■ Task statement
Every line of the entries below that mentions "rest" is to be copied out.

■ Records drawn from a dataset
________________
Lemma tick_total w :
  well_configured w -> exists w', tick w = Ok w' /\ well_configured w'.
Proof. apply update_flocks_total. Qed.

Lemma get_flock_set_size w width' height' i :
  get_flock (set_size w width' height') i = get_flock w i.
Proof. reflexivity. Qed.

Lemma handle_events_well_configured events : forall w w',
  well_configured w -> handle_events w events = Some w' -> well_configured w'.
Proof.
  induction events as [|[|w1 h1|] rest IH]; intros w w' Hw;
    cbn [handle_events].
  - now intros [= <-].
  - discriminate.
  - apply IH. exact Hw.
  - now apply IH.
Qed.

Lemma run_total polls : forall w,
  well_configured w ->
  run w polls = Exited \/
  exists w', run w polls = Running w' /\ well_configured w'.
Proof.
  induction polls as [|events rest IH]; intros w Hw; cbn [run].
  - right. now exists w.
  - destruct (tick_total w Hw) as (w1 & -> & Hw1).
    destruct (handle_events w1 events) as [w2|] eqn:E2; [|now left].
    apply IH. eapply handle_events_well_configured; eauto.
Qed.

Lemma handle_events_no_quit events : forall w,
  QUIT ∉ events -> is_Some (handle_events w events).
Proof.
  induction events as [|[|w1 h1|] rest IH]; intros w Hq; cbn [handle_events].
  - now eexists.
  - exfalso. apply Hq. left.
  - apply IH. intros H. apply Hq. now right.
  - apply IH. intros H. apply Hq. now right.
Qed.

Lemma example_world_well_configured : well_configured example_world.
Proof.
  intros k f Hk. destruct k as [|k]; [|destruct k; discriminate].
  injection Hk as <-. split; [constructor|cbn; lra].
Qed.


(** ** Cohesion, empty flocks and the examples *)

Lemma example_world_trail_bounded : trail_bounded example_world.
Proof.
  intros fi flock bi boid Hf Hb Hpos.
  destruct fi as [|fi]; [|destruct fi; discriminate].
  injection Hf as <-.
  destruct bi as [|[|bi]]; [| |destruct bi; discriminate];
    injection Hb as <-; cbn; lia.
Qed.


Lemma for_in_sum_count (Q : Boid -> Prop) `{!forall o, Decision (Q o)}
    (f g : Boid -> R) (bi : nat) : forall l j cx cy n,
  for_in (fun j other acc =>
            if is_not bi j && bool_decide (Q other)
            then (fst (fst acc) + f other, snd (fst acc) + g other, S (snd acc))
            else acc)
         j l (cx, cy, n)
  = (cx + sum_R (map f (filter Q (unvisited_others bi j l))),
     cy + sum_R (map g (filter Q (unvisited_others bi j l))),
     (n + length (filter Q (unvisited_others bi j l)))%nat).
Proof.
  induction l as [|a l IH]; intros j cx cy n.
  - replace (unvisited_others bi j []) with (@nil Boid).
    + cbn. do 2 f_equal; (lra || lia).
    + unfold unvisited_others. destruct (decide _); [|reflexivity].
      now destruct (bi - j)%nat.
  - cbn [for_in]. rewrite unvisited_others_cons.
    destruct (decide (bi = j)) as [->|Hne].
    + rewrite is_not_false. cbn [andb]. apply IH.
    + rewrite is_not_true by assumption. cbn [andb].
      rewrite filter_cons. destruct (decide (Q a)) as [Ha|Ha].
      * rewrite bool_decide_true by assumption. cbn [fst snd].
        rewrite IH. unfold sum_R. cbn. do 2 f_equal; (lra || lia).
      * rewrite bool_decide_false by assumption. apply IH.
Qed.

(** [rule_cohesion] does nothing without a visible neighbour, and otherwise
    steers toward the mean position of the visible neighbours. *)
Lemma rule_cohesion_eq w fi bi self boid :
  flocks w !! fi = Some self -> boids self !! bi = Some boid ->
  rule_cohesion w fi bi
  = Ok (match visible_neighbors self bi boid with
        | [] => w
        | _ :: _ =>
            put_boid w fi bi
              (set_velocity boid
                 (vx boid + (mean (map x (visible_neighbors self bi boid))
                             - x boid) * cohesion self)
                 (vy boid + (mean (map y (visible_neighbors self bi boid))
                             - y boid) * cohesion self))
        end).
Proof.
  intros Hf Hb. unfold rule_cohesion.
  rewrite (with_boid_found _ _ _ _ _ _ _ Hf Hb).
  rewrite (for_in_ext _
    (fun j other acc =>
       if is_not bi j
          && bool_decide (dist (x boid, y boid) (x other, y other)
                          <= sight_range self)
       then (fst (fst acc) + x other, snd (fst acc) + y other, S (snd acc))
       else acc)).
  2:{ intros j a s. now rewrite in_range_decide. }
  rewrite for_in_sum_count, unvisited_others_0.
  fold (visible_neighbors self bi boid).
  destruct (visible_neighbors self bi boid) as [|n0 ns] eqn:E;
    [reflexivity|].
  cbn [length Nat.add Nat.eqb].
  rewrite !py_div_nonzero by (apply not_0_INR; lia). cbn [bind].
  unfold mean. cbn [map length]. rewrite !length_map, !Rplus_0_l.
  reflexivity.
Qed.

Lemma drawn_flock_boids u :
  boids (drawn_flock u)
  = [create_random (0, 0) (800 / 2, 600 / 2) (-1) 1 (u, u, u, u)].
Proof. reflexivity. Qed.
________________
■ Solution for this problem
  induction events as [|[|w1 h1|] rest IH]; intros w w' Hw;
  induction polls as [|events rest IH]; intros w Hw; cbn [run].
  induction events as [|[|w1 h1|] rest IH]; intros w Hq; cbn [handle_events].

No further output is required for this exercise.